Exercise aim – In the material below, find every line with "NumPy" and pull it out.

______________________________

(** * E8 fractal power module

    A shallow embedding of [e8_fractal_power_module.py]: the E8 root table,
    the Cartan torus, the qutrit node states, the control-rate scheduler and
    the additive renderer.

    Modelling conventions.
    - NumPy float arrays are lists of real numbers ([list R]); float32 and
      float64 arithmetic is read as exact real arithmetic, so rounding,
      infinities and NaN are outside the model.
    - Python integers are [Z]; [//] and [%] on integers are [Z.div] and
      [Z.modulo] (both floor towards minus infinity for a positive divisor).
    - Python exceptions are [None] in an [option] result.
    - The NumPy random generator is an abstract owned resource of the engine:
      a state type, a seeding function and a generator of doubles. *)

From Stdlib Require Import String Reals Lra Lia ZArith Bool List.
Import ListNotations.
Open Scope R_scope.

(** ** Arrays of reals *)

Definition vec := list R.

(** [np.zeros(n)] *)
Definition zeros (n : nat) : vec := repeat 0 n.

(** [np.ones(n)] *)
Definition ones (n : nat) : vec := repeat 1 n.

(** [np.dot(a, b)] on one-dimensional arrays. *)
Fixpoint dot (a b : vec) : R :=
  match a, b with
  | x :: a', y :: b' => x * y + dot a' b'
  | _, _ => 0
  end.

(** [np.linalg.norm(v)] *)
Definition norm (v : vec) : R := sqrt (dot v v).

(** [a.sum()] *)
Definition vsum (a : vec) : R := fold_right Rplus 0 a.

(** Elementwise binary operation on arrays of the same shape. *)
Fixpoint map2 {A B C : Type} (f : A -> B -> C) (a : list A) (b : list B) : list C :=
  match a, b with
  | x :: a', y :: b' => f x y :: map2 f a' b'
  | _, _ => []
  end.

(** [a[i]] for reading, with [0] standing for an index out of range (Python
    raises there; engines built by the constructor never reach it). *)
Definition get (a : vec) (i : nat) : R := nth i a 0.

(** [a[i] = x] *)
Fixpoint set {A : Type} (a : list A) (i : nat) (x : A) : list A :=
  match a, i with
  | [], _ => []
  | _ :: a', O => x :: a'
  | y :: a', S i' => y :: set a' i' x
  end.

(** [range(n)] as a list of naturals. *)
Definition range (n : Z) : list nat := seq 0 (Z.to_nat n).

(** [x % y] on floats: the result has the sign of the divisor. *)
Definition fmod (x y : R) : R := x - IZR (Int_part (x / y)) * y.

(** [np.clip(x, lo, hi)] = [minimum(maximum(x, lo), hi)] *)
Definition clip (x lo hi : R) : R := Rmin (Rmax x lo) hi.

(** [int(x)] on a float: truncation towards zero. *)
Definition int_of_float (x : R) : Z :=
  if Rle_dec 0 x then Int_part x else (- Int_part (- x))%Z.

______________________________

Written reply –
    - NumPy float arrays are lists of real numbers ([list R]); float32 and
    - The NumPy random generator is an abstract owned resource of the engine:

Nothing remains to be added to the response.